What the exercise asks –
With both ends included, repeat exactly the lines of the entries below from the one containing "exists n m, write_bytes" down to the one containing "assert (S0 : same_tables", and no others.

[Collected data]
------------
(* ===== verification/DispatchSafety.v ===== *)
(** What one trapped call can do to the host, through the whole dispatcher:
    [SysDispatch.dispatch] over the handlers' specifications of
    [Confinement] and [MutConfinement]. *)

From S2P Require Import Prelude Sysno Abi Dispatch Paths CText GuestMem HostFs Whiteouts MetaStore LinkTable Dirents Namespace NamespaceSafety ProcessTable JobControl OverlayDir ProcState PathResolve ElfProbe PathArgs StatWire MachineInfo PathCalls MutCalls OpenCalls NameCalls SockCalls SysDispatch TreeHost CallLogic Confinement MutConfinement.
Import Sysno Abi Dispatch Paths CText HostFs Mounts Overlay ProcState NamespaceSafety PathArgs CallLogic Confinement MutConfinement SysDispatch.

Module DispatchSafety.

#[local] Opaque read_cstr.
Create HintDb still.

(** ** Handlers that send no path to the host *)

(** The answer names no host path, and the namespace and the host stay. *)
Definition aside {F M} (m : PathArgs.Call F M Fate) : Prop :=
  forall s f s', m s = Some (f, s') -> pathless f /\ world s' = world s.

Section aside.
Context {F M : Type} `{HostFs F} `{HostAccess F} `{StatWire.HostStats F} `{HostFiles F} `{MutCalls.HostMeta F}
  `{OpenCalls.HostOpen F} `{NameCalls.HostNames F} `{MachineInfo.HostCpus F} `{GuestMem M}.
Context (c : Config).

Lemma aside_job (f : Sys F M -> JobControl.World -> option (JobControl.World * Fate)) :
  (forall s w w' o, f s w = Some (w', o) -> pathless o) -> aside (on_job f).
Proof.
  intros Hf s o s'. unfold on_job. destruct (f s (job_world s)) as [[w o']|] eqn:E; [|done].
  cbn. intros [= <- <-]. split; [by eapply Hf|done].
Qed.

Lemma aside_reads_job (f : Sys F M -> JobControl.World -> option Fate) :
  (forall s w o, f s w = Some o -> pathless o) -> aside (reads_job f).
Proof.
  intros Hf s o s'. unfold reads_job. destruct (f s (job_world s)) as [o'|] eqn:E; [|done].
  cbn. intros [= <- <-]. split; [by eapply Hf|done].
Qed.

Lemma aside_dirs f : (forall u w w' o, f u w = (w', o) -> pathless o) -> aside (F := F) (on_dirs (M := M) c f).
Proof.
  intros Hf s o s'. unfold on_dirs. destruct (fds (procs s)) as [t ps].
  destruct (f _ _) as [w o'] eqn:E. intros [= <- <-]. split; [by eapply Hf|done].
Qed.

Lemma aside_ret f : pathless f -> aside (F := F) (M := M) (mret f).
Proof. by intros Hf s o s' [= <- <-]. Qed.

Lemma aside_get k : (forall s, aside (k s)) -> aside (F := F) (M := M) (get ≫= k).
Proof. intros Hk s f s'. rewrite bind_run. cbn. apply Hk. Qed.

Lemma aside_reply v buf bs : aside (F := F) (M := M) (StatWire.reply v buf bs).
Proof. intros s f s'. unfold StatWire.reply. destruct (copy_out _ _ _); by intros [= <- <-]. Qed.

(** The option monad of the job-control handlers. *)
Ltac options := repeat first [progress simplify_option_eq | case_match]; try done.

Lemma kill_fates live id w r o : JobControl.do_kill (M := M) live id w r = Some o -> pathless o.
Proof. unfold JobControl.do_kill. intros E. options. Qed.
------------
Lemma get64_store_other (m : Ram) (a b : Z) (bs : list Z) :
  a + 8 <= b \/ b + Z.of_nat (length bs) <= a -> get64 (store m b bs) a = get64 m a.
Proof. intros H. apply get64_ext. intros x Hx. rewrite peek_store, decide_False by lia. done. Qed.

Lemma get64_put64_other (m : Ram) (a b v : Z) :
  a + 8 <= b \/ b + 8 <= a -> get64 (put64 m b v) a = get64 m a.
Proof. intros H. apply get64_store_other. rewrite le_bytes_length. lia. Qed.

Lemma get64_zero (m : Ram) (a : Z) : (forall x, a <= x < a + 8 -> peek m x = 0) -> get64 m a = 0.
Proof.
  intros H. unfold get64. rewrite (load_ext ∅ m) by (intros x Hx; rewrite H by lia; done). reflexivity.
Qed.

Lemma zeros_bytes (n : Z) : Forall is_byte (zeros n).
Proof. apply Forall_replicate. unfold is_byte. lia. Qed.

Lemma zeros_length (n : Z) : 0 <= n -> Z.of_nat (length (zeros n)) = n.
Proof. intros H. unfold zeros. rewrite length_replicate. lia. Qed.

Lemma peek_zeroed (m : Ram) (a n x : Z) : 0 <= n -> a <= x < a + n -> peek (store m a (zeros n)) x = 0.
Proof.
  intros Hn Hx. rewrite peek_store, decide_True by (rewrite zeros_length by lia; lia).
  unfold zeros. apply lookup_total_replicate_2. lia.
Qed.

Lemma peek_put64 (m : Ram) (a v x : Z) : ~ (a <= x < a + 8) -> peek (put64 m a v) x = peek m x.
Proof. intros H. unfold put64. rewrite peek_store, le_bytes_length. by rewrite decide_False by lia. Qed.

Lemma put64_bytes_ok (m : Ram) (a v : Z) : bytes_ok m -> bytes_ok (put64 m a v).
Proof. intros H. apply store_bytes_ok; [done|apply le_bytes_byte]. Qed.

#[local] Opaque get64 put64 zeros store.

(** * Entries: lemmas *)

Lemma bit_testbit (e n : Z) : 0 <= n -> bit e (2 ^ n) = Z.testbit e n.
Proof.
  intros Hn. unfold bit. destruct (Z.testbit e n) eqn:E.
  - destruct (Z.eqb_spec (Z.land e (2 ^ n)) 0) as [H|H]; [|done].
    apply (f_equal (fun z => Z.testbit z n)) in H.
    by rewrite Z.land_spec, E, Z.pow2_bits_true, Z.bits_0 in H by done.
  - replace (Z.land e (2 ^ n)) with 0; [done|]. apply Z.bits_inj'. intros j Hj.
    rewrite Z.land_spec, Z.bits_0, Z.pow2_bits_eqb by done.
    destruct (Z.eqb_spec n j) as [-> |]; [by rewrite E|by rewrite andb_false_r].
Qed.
------------
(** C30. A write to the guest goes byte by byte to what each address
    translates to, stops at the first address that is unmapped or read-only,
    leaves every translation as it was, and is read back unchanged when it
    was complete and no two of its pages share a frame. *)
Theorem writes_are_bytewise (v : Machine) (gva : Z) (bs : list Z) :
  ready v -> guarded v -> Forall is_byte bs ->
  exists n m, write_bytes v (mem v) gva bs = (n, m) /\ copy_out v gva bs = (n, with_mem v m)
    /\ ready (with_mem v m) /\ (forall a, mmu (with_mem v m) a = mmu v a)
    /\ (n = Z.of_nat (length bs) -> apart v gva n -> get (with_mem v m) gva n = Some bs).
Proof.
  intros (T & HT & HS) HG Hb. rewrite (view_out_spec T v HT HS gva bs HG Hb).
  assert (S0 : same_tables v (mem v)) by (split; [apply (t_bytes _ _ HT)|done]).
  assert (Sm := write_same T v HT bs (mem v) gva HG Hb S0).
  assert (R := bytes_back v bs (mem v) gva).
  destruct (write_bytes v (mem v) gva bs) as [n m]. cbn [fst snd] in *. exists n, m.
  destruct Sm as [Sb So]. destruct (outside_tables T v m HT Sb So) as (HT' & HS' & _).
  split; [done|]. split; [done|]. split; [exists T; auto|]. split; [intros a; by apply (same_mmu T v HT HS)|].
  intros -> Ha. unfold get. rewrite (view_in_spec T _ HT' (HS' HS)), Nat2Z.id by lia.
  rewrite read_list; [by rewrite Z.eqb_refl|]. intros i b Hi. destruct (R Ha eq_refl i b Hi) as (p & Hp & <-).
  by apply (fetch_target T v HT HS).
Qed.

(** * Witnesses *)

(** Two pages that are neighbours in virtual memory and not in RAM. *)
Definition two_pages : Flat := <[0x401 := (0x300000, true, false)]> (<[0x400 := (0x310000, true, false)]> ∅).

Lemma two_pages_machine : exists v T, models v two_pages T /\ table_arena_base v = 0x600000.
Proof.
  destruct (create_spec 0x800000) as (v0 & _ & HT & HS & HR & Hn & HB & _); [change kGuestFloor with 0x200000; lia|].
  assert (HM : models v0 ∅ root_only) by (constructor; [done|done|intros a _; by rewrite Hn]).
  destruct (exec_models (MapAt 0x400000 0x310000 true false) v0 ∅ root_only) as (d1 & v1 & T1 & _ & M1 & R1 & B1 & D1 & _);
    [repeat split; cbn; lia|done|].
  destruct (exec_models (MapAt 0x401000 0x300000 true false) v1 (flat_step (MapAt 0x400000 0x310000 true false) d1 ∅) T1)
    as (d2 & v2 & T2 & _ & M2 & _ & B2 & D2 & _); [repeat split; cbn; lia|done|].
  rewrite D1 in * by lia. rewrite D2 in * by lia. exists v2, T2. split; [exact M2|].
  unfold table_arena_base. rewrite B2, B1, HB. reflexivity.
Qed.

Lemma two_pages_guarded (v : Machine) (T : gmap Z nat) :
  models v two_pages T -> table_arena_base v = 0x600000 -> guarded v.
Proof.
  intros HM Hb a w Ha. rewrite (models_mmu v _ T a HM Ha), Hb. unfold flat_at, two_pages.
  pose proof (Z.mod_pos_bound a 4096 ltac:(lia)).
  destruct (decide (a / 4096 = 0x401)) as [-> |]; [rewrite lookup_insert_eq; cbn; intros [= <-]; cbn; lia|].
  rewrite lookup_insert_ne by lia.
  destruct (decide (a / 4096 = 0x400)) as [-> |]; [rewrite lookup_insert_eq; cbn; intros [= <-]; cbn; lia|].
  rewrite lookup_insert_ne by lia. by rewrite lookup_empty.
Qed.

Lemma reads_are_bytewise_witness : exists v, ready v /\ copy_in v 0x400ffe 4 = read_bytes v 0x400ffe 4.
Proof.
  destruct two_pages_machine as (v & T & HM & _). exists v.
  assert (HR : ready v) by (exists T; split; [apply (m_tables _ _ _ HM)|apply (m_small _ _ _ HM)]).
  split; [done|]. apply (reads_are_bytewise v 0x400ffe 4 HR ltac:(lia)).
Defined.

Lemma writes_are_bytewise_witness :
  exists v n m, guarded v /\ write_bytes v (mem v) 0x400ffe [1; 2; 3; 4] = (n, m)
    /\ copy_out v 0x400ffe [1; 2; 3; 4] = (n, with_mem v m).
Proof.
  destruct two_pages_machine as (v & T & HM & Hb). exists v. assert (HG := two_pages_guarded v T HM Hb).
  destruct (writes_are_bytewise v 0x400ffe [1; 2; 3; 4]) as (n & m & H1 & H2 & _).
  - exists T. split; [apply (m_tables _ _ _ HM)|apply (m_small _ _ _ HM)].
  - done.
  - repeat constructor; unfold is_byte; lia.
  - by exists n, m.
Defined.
------------
Response box –
  exists n m, write_bytes v (mem v) gva bs = (n, m) /\ copy_out v gva bs = (n, with_mem v m)
    /\ ready (with_mem v m) /\ (forall a, mmu (with_mem v m) a = mmu v a)
    /\ (n = Z.of_nat (length bs) -> apart v gva n -> get (with_mem v m) gva n = Some bs).
Proof.
  intros (T & HT & HS) HG Hb. rewrite (view_out_spec T v HT HS gva bs HG Hb).
  assert (S0 : same_tables v (mem v)) by (split; [apply (t_bytes _ _ HT)|done]).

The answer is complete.